> _YOUR TASK_:
Could you reproduce the lines below from the one with "unfold retx_segment. change" through the one with "apply elem_of_cons in"? Keep both ends and add nothing.

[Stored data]

"""

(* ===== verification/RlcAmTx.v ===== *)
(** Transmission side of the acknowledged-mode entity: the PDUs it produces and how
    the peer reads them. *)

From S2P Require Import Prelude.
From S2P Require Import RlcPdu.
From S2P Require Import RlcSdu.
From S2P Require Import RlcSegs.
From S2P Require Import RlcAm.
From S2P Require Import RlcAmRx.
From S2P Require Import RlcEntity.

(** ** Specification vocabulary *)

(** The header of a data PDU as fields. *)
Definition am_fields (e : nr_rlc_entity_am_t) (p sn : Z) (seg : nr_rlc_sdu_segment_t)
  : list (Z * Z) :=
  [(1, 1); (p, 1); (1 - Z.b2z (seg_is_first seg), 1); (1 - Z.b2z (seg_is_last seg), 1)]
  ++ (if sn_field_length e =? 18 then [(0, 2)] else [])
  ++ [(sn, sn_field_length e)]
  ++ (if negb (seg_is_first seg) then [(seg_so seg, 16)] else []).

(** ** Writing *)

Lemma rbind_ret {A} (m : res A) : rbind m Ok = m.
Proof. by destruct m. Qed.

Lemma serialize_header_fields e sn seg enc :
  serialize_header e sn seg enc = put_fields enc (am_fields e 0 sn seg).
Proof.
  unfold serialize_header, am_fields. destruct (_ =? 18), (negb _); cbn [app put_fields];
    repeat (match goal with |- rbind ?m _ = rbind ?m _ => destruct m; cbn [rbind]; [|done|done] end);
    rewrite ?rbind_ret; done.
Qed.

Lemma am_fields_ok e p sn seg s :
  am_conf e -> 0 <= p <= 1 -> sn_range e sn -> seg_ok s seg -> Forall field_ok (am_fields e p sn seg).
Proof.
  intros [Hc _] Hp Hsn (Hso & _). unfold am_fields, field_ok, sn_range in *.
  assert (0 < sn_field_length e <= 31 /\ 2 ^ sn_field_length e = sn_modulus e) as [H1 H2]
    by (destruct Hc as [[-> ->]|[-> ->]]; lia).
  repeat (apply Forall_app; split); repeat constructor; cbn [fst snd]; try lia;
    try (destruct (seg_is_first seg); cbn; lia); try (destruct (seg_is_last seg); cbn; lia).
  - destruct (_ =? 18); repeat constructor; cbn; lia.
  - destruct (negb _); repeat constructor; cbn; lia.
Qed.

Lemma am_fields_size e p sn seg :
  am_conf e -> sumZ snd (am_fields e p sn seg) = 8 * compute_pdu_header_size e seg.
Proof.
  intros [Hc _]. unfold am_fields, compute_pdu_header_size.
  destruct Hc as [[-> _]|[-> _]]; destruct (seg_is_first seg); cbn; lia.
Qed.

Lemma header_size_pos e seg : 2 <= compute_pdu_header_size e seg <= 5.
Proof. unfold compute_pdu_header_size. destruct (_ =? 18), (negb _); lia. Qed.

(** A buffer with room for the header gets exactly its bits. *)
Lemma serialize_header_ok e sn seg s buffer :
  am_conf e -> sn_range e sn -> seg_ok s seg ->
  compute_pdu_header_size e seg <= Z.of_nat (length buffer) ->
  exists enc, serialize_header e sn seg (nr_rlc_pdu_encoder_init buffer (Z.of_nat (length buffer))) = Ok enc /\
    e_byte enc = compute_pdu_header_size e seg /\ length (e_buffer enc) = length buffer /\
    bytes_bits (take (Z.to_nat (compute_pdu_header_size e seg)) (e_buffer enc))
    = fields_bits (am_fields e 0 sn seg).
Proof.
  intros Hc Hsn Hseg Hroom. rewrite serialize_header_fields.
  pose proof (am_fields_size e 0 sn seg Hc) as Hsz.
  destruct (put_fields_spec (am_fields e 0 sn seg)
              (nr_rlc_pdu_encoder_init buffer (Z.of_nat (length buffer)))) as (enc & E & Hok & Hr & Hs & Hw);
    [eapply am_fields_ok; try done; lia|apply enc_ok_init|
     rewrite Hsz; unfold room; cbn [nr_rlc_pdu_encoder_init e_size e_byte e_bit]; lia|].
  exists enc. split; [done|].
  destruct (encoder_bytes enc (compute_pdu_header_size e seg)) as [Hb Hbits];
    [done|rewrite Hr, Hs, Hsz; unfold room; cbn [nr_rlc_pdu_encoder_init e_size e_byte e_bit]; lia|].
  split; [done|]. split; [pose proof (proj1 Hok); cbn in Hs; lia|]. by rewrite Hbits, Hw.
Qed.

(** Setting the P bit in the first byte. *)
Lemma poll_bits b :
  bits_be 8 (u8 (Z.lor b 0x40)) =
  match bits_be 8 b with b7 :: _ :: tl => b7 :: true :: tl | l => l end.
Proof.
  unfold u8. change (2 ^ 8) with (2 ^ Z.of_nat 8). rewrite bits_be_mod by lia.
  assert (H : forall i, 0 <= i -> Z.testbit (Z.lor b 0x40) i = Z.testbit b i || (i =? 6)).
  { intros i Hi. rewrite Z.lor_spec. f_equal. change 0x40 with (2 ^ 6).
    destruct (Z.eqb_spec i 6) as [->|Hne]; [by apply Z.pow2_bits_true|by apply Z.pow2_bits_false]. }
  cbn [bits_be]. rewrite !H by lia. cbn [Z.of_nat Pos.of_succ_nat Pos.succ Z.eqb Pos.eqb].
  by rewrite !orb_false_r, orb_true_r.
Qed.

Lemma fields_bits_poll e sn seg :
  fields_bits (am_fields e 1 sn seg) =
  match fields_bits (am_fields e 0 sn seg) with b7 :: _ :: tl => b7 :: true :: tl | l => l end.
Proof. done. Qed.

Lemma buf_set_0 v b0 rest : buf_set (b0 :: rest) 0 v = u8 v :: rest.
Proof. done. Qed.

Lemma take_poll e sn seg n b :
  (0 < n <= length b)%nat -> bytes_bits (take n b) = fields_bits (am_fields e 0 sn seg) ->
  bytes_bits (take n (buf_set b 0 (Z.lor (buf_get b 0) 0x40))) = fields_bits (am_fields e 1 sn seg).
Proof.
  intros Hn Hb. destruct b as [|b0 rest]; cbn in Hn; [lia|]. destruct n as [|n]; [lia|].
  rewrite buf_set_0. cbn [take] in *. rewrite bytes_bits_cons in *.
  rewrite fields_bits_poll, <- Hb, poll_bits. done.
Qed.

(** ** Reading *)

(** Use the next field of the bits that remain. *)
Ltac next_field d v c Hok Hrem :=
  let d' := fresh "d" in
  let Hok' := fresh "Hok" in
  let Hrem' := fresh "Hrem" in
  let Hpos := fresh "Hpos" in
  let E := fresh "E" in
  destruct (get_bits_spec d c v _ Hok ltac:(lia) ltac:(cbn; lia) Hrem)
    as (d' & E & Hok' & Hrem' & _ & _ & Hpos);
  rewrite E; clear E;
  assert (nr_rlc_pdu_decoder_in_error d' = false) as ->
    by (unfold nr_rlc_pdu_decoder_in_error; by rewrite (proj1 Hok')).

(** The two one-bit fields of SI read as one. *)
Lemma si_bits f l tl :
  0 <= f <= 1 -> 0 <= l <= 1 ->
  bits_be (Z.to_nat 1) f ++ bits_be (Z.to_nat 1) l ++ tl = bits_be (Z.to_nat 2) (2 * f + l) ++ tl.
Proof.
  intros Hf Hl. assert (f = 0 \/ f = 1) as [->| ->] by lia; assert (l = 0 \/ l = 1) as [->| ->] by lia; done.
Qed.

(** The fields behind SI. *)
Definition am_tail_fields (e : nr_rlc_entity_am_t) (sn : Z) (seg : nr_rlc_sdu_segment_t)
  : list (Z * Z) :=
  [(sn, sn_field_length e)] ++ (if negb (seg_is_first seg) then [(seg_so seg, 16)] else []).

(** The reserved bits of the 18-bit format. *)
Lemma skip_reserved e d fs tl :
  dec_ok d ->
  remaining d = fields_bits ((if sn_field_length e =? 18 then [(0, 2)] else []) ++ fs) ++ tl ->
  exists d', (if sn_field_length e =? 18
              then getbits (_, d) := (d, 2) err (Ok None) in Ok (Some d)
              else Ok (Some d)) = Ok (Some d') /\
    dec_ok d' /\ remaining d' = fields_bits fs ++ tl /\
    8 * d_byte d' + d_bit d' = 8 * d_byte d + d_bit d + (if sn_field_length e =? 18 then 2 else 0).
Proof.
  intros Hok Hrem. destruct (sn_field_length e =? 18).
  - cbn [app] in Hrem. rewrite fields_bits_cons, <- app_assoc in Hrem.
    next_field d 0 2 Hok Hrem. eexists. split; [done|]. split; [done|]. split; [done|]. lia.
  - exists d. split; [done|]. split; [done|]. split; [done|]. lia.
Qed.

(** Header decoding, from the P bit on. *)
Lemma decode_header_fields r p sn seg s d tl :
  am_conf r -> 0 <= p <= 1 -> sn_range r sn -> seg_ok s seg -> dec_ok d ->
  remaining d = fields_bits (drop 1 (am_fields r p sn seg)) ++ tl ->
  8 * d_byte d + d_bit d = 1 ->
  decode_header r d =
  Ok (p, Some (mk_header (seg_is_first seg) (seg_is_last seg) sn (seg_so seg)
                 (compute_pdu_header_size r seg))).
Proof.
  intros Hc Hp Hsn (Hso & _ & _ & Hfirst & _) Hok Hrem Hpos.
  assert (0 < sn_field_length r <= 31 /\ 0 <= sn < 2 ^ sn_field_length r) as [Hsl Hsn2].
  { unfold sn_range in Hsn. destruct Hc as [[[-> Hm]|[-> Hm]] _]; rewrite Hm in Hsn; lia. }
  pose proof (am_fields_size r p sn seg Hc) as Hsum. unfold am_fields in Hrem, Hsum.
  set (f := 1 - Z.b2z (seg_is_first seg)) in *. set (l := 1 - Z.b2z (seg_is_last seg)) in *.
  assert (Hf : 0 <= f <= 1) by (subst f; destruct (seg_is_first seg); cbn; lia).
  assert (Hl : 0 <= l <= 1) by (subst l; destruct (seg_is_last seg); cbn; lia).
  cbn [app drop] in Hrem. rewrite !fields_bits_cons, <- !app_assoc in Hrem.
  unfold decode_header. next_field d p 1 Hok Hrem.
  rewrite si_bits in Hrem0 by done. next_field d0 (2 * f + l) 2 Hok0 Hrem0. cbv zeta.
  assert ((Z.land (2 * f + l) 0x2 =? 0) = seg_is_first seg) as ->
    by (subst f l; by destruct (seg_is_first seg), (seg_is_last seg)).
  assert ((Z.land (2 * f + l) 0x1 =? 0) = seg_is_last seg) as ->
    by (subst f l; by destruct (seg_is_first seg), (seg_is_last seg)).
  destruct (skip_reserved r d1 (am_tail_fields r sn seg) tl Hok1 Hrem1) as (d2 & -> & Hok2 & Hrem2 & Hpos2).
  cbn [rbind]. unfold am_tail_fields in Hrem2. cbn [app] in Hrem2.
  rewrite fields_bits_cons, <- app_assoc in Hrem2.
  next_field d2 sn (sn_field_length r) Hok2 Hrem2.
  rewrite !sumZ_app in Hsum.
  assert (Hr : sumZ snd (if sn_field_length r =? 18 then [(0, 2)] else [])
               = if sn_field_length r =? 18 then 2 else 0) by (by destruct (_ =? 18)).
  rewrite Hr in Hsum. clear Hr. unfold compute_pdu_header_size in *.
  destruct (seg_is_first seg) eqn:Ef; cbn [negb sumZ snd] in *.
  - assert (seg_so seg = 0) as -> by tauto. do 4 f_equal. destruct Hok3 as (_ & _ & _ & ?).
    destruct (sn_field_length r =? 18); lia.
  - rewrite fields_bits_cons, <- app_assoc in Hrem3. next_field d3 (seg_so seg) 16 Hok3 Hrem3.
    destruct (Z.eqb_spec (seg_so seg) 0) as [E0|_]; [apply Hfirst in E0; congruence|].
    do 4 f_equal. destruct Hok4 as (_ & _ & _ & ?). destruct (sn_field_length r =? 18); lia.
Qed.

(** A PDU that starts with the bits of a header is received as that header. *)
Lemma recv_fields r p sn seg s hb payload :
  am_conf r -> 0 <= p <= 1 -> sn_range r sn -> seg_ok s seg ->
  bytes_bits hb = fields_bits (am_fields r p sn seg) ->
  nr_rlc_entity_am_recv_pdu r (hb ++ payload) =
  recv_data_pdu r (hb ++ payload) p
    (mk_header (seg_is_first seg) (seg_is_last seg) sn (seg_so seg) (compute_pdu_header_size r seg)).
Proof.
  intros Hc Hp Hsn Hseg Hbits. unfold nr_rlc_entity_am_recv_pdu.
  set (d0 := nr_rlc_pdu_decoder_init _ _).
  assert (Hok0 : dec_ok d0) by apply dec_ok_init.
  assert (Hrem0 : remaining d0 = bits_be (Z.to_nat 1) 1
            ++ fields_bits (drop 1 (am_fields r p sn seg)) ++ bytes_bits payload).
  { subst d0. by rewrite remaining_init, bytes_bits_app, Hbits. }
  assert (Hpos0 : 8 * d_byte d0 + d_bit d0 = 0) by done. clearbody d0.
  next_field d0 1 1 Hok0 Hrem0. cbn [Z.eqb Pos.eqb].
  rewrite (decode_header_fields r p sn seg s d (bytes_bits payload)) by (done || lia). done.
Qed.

"""
"""

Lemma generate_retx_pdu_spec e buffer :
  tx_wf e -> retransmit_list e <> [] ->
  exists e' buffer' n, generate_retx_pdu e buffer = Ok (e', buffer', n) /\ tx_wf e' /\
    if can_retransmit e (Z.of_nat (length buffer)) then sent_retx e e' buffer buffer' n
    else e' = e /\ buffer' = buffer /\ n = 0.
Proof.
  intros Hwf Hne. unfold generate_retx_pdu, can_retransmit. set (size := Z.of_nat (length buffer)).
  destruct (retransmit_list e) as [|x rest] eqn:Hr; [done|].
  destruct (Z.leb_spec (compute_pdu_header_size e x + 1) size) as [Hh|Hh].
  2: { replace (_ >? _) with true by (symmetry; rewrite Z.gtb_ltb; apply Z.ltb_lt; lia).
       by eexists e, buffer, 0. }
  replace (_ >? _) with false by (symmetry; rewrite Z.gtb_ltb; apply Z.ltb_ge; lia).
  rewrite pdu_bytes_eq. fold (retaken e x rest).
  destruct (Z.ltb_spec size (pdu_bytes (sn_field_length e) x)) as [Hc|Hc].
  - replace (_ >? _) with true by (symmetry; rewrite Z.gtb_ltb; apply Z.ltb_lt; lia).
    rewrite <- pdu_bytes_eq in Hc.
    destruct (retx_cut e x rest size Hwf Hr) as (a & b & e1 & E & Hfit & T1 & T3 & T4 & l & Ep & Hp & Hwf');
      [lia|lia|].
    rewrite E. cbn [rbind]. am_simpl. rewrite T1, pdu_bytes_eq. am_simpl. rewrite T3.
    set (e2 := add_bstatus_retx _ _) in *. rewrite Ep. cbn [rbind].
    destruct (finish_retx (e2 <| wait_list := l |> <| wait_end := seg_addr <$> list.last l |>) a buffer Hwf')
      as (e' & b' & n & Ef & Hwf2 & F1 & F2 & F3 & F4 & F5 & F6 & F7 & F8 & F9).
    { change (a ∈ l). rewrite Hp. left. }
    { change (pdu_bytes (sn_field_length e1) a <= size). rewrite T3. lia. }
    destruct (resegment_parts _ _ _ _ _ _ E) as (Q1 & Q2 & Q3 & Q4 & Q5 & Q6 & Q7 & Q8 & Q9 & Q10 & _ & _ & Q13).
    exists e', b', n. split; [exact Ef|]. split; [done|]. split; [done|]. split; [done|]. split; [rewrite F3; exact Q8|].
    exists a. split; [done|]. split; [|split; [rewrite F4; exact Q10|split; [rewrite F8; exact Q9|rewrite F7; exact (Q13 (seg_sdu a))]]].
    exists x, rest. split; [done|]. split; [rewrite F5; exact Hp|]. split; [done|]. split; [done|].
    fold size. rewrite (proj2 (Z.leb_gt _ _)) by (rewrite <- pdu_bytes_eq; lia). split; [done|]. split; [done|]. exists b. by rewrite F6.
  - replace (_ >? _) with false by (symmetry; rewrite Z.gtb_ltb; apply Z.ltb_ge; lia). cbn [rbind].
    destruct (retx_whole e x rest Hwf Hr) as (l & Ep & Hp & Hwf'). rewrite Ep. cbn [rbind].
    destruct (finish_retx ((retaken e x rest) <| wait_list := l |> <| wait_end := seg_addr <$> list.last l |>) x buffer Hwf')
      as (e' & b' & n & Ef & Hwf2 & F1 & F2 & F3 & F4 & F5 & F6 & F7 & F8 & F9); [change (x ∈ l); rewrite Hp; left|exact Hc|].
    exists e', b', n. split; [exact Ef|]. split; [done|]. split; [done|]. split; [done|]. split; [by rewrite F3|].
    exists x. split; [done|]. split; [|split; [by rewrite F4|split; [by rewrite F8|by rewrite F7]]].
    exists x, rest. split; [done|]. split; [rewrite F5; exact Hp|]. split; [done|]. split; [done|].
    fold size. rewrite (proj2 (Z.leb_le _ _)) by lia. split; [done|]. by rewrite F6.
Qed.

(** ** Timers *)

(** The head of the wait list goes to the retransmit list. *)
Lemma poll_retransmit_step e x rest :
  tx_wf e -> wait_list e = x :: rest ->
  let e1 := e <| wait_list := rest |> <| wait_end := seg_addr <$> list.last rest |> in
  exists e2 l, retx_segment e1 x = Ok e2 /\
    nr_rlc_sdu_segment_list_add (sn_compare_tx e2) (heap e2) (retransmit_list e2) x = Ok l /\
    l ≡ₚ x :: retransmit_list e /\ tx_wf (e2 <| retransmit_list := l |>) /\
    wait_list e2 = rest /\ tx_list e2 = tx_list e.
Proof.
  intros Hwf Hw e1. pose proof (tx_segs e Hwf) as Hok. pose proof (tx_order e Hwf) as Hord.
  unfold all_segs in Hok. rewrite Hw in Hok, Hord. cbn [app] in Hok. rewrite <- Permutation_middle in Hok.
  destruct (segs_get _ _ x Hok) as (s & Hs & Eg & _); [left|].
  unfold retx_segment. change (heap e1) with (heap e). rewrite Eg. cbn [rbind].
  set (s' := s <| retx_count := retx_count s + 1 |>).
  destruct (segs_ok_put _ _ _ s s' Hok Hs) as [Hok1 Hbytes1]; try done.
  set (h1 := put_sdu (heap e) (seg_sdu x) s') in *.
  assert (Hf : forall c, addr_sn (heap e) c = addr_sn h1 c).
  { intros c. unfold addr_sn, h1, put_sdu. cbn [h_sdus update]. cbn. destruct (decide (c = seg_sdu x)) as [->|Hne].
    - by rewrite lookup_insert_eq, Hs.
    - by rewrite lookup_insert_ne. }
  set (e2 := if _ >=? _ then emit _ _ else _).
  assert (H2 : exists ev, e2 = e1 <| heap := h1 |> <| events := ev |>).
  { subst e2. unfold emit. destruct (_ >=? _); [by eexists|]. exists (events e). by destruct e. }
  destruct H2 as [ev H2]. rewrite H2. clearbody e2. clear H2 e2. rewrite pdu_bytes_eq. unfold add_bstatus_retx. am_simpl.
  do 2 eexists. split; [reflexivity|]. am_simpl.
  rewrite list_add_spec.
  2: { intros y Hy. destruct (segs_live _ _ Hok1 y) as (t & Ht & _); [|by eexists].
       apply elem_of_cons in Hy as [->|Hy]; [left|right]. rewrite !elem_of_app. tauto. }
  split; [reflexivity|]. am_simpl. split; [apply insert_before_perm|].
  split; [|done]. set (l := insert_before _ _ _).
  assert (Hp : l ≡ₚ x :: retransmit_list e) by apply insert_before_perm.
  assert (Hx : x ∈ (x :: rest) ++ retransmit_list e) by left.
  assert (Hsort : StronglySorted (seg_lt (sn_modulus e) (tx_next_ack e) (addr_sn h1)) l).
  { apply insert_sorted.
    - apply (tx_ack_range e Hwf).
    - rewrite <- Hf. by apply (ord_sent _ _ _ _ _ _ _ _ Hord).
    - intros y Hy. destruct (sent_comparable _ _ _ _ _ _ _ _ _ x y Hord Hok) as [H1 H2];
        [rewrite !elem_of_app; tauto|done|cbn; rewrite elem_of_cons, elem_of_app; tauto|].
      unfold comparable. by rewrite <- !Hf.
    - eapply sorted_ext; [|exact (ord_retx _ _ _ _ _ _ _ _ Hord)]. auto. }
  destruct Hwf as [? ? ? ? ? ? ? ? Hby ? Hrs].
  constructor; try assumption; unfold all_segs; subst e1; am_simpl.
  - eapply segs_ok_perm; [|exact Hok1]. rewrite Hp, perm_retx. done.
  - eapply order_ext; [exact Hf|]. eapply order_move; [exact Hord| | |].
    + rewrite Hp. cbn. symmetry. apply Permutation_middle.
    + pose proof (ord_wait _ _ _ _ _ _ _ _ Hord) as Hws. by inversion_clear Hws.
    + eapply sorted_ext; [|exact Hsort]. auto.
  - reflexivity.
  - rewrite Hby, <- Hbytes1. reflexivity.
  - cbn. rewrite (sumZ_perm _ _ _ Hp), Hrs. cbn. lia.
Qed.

"""
"""

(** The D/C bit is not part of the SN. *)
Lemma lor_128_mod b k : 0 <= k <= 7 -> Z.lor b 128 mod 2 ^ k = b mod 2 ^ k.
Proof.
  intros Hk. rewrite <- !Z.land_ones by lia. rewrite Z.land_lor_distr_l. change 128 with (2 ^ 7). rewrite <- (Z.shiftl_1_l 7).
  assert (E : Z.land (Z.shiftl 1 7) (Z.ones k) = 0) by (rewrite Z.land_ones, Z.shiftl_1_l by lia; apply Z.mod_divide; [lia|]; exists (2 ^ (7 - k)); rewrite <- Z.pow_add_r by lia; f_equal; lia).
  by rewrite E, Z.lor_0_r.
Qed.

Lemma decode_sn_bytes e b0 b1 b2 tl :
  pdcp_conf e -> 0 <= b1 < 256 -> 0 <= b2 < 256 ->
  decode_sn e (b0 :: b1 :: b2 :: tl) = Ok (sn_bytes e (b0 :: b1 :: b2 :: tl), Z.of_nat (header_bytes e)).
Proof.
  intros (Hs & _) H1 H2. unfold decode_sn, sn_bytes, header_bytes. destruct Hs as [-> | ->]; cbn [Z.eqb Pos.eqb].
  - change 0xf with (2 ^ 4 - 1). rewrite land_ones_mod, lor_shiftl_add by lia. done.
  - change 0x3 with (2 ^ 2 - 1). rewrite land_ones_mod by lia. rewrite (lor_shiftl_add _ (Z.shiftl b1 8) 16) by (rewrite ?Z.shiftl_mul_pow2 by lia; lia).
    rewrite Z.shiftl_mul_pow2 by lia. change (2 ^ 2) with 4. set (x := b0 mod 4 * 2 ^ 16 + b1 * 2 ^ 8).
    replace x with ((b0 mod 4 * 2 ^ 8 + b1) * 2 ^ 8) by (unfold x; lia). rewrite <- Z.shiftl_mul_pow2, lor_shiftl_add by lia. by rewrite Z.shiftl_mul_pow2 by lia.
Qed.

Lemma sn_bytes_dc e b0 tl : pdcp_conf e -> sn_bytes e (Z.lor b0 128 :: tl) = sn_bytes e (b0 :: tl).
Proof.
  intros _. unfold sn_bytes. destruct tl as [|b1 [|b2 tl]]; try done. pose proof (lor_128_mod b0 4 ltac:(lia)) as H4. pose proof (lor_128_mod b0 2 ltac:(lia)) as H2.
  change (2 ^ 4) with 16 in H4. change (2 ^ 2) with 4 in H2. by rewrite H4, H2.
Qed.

"""

> _YOUR RESPONSE_:
  unfold retx_segment. change (heap e1) with (heap e). rewrite Eg. cbn [rbind].
  set (s' := s <| retx_count := retx_count s + 1 |>).
  destruct (segs_ok_put _ _ _ s s' Hok Hs) as [Hok1 Hbytes1]; try done.
  set (h1 := put_sdu (heap e) (seg_sdu x) s') in *.
  assert (Hf : forall c, addr_sn (heap e) c = addr_sn h1 c).
  { intros c. unfold addr_sn, h1, put_sdu. cbn [h_sdus update]. cbn. destruct (decide (c = seg_sdu x)) as [->|Hne].
    - by rewrite lookup_insert_eq, Hs.
    - by rewrite lookup_insert_ne. }
  set (e2 := if _ >=? _ then emit _ _ else _).
  assert (H2 : exists ev, e2 = e1 <| heap := h1 |> <| events := ev |>).
  { subst e2. unfold emit. destruct (_ >=? _); [by eexists|]. exists (events e). by destruct e. }
  destruct H2 as [ev H2]. rewrite H2. clearbody e2. clear H2 e2. rewrite pdu_bytes_eq. unfold add_bstatus_retx. am_simpl.
  do 2 eexists. split; [reflexivity|]. am_simpl.
  rewrite list_add_spec.
  2: { intros y Hy. destruct (segs_live _ _ Hok1 y) as (t & Ht & _); [|by eexists].
       apply elem_of_cons in Hy as [->|Hy]; [left|right]. rewrite !elem_of_app. tauto. }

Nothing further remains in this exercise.